RPT: Toward Transferable Model on Heterogeneous Researcher Data via Pre-Training
This work addresses the need for transferable models in academic engines to improve services like collaborator recommendation, though it is incremental as it adapts pre-training to a specific domain.
The paper tackles the problem of transferring models across different tasks in researcher data mining by proposing RPT, a multi-task self-supervised pre-training model that uses hierarchical Transformers and community encoders, achieving verified effectiveness on three downstream tasks.

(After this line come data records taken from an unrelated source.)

(** No result when the upload had expired and was aborted. *)
Definition completeMultipartUploadTx (blockSize : Z) (r : CompleteMultipartRequest) (fingerprint : string)
    : M World (option CompleteMultipartResult) :=
  upload ← readMultipartUpload (crUploadID r);
  match matchingMultipartUpload upload (crBucket r) (crKey r) with
  | None => fail ErrNoSuchUpload
  | Some upload =>
      if bool_decide (u_state upload = UsCompleted) then
        result ← readCompletedMultipartResult upload r fingerprint; mret (Some result)
      else if negb (u_active upload) then fail ErrNoSuchUpload
      else
        t ← now;
        if u_expires_at upload <=? t then
          _ ← abortMultipartUploadTx upload t; mret None
        else
          _ ← lift (validateCompleteChecksumRequest upload r);
          _ ← claimMultipartCompletion (crUploadID r) t;
          result ← completeActiveMultipart blockSize r upload fingerprint t;
          mret (Some result)
  end.

Definition CompleteMultipartUpload (blockSize : Z) (r : CompleteMultipartRequest)
    : M World CompleteMultipartResult :=
  _ ← lift (validateCompleteMultipartRequest r);
  let fingerprint := multipartCompletionFingerprint (crParts r) in
  completed ← OnTransation (completeMultipartUploadTx blockSize r fingerprint);
  match completed with
  | None => fail ErrNoSuchUpload
  | Some result => mret result
  end.

(** ** Cleaning up *)

Definition processExpiredMultipartUploads (now : Z) (limit : nat) : M World unit :=
  OnTransation (
    uploadIDs ← query (fun d => map u_upload_id (sql_limit 0 limit
      (order_by (fun a b => u_expires_at a <=? u_expires_at b)
        (sql_select (fun u => u_active u && (u_expires_at u <=? now)) (t_upload d)))));
    for_each (fun uploadID =>
      upload ← readMultipartUpload uploadID;
      match upload with
      | Some upload => if u_active upload then abortMultipartUploadTx upload now else mret tt
      | None => mret tt
      end) uploadIDs).

Definition terminal (u : upload_row) : bool :=
  bool_decide (u_state u = UsCompleted) || bool_decide (u_state u = UsAborted).

Definition purgeMultipartControlRows (now : Z) (limit : nat) : M World unit :=
  OnTransation (
    uploadIDs ← query (fun d => map u_upload_id (sql_limit 0 limit
      (order_by (fun a b => u_cleanup_at a <=? u_cleanup_at b)
        (sql_select (fun u => terminal u && (0 <? u_cleanup_at u) && (u_cleanup_at u <=? now))
          (t_upload d)))));
    for_each (fun uploadID =>
      _ ← upd (set_mpart (sql_delete (part_of_upload uploadID)));
      upd (set_upload (sql_delete (fun u => bool_decide (u_upload_id u = uploadID) && terminal u))))
      uploadIDs).

(** Errors are logged. *)
Definition runMultipartCleanupPass : M World unit :=
  t ← now;
  _ ← attempt (processExpiredMultipartUploads t multipartCleanupBatchSize);
  _ ← attempt (purgeMultipartControlRows t multipartCleanupBatchSize);
  mret tt.
End Multipart.
End Multipart.
(* ===== verification/IOCacheNames.v ===== *)
(** * The names of cache files

    A name that the cache gives to a file is parsed to the entry it stands for, so that a
    restart finds what was written. *)

From stdpp Require Import base strings list gmap.
From Stdlib Require Import Ascii.
From S2P Require Import Prelude GoStr SqlText Crc Base64 Checksum BlockIO Multipart DiskCache IOCache IOCacheProofs.
Import DiskCache.

(** What the code relies on: digests of 32 bytes; UUIDs in their canonical form, without
    dots and slashes; and a memory cache that only ever drops entries. *)
Class CacheLaws `{!Sha} `{!CacheLib} : Prop := {
  digest_bytes : forall data, Forall is_byte (sha256 data);
  digest_size : forall data, length (sha256 data) = 32%nat;
  uuid_canonical : forall n, uuid_Parse (NewString n) = Some (NewString n);
  uuid_dots : forall n, has_byte "."%char (NewString n) = false;
  uuid_slashes : forall n, has_byte slash (NewString n) = false;
  policy_drops : forall n m, l1_policy n m ⊆ m }.

Lemma hex_no_byte c l : Forall is_byte l -> Base64.hexval c = None -> has_byte c (Base64.hex_encode l) = false.
Proof.
  intros Hl Hc. unfold Base64.hex_encode.
  assert (forall v, 0 <= v < 16 -> Ascii.eqb (Base64.hexdigit v) c = false) as Hd.
  { intros v Hv. apply Ascii.eqb_neq. intros E. pose proof (Base64.hexval_digit v Hv) as Hx. rewrite E in Hx. congruence. }
  induction Hl as [|b l Hb _ IH]; [done|]. unfold is_byte in Hb.
  cbn [map concat app String.string_of_list_ascii has_byte].
  rewrite !Hd; [exact IH|pose proof (Z.mod_pos_bound b 16); lia|].
  split; [apply Z.div_pos; lia|]. apply Z.div_lt_upper_bound; lia.
Qed.
Lemma hex_length l : String.length (Base64.hex_encode l) = (2 * length l)%nat.
Proof.
  unfold Base64.hex_encode. induction l as [|b l IH]; [done|].
  cbn [map concat app String.string_of_list_ascii String.length length]. rewrite IH. lia.
Qed.

Lemma format_no_byte c fuel n acc :
  0 <= n -> is_digit c = false -> has_byte c acc = false -> has_byte c (format_digits fuel n acc) = false.
Proof.
  intros Hn Hc. revert n acc Hn. induction fuel as [|fuel IH]; intros n acc Hn Hacc; [done|]. cbn [format_digits].
  assert (has_byte c (String (digit (n `mod` 10)) acc) = false) as Hd.
  { cbn. rewrite Hacc, orb_false_r. apply Ascii.eqb_neq. intros E.
    assert (is_digit (digit (n `mod` 10)) = true) as Hdig by (apply is_digit_digit, Z.mod_pos_bound; lia). congruence. }
  case_match; [done|]. apply IH; [apply Z.div_pos; lia|done].
Qed.

Lemma CutSuffix_exact base suffix : suffix <> "" -> CutSuffix (base +:+ suffix) suffix = Some base.
Proof.
  intros Hs. induction base as [|c base IH].
  - change ("" +:+ suffix) with suffix. destruct suffix; [done|]. cbn [CutSuffix]. by rewrite String.eqb_refl.
  - change (String c base +:+ suffix) with (String c (base +:+ suffix)). cbn [CutSuffix].
    destruct (String.eqb _ _) eqn:E; [|by rewrite IH]. apply String.eqb_eq, (f_equal String.length) in E.
    cbn in E. rewrite append_length in E. lia.
Qed.

Lemma split_dot w s : has_byte "."%char w = false -> split_on "."%char (w +:+ "." +:+ s) = w :: split_on "."%char s.
Proof. exact (split_on_app_sep "."%char w s). Qed.

Section Names.
Context `{!Sha} `{!CacheLib} `{!CacheLaws}.

Lemma file_name_parts key n size digest :
  0 <= size < 2 ^ 63 -> Forall is_byte key -> Forall is_byte digest ->
  split_on "."%char (hex key +:+ "." +:+ NewString n +:+ "." +:+ FormatUint size +:+ "." +:+ hex digest) =
  [hex key; NewString n; FormatUint size; hex digest].
Proof.
  intros Hs Hk Hd.
  rewrite split_dot by (by apply hex_no_byte). f_equal.
  rewrite split_dot by apply uuid_dots. f_equal.
  rewrite split_dot by (apply format_no_byte; [lia|done..]). f_equal.
  apply split_on_word. by apply hex_no_byte.
Qed.

Lemma parse_file_name key n size digest :
  0 <= size < 2 ^ 63 -> Forall is_byte key -> Forall is_byte digest -> length key = 32%nat -> length digest = 32%nat ->
  parseDiskCacheFileName (file_name key (NewString n) size digest) = Ok (new_entry key (NewString n) size digest).
Proof.
  intros Hs Hk Hd Lk Ld. unfold parseDiskCacheFileName, file_name. rewrite <- !string_append_assoc.
  rewrite CutSuffix_exact by done. rewrite !string_append_assoc, file_name_parts by done.
  unfold hex. rewrite !hex_length, Lk, Ld. cbn [Z.of_nat Nat.mul Z.eqb negb orb].
  rewrite !Base64.hex_decode_encode by done. rewrite uuid_canonical, Checksum.Atoi_FormatUint by done.
  rewrite !String.eqb_refl. rewrite (proj2 (Z.leb_le _ _)) by lia. done.
Qed.

Lemma base_no_slash a b : has_byte slash b = false -> b <> "" -> path_base (a +:+ "/" +:+ b) = b.
Proof.
  intros Hb Hne. unfold path_base. rewrite decide_False.
  2: { intros E. apply (f_equal String.length) in E. rewrite !append_length in E. cbn in E. lia. }
  assert (exists l, split_on slash (a +:+ "/" +:+ b) = l ++ [b]) as [l ->].
  { clear Hne. induction a as [|c a [l IH]].
    - exists [""]. change ("" +:+ "/" +:+ b) with (String slash b). cbn. by rewrite split_on_word.
    - change (String c a +:+ "/" +:+ b) with (String c (a +:+ "/" +:+ b)). cbn. rewrite IH.
      destruct (Ascii.eqb c slash); [by exists ("" :: l)|]. destruct l as [|w l]; [|by exists (String c w :: l)].
      exfalso. cbn in IH. apply (f_equal length) in IH. clear -IH.
      assert (1 < length (split_on slash (a +:+ "/" +:+ b)))%nat; [|rewrite IH in *; cbn in *; lia].
      clear IH. induction a as [|c a IHa].
      + change ("" +:+ "/" +:+ b) with (String slash b). cbn. pose proof (split_on_nonempty slash b). destruct (split_on slash b); [done|cbn; lia].
      + change (String c a +:+ "/" +:+ b) with (String c (a +:+ "/" +:+ b)). cbn.
        destruct (Ascii.eqb c slash); [cbn; lia|]. destruct (split_on slash (a +:+ "/" +:+ b)); cbn in *; lia. }
  by rewrite drop_empty_last.
Qed.

Lemma name_no_slash key n size digest :
  0 <= size -> Forall is_byte key -> Forall is_byte digest ->
  has_byte slash (file_name key (NewString n) size digest) = false.
Proof.
  intros Hs Hk Hd. unfold file_name. rewrite !has_byte_app. unfold hex.
  rewrite !hex_no_byte, uuid_slashes by done. unfold FormatUint. by rewrite format_no_byte.
Qed.
End Names.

With the growth of the academic engines, the mining and analysis acquisition of massive researcher data, such as collaborator recommendation and researcher retrieval, has become indispensable. It can improve the quality of services and intelligence of academic engines. Most of the existing studies for researcher data mining focus on a single task for a particular application scenario and learning a task-specific model, which is usually unable to transfer to out-of-scope tasks. The pre-training technology provides a generalized and sharing model to capture valuable information from enormous unlabeled data. The model can accomplish multiple downstream tasks via a few fine-tuning steps. In this paper, we propose a multi-task self-supervised learning-based researcher data pre-training model named RPT. Specifically, we divide the researchers' data into semantic document sets and community graph. We design the hierarchical Transformer and the local community encoder to capture information from the two categories of data, respectively. Then, we propose three self-supervised learning objectives to train the whole model. Finally, we also propose two transfer modes of RPT for fine-tuning in different scenarios. We conduct extensive experiments to evaluate RPT, results on three downstream tasks verify the effectiveness of pre-training for researcher data mining.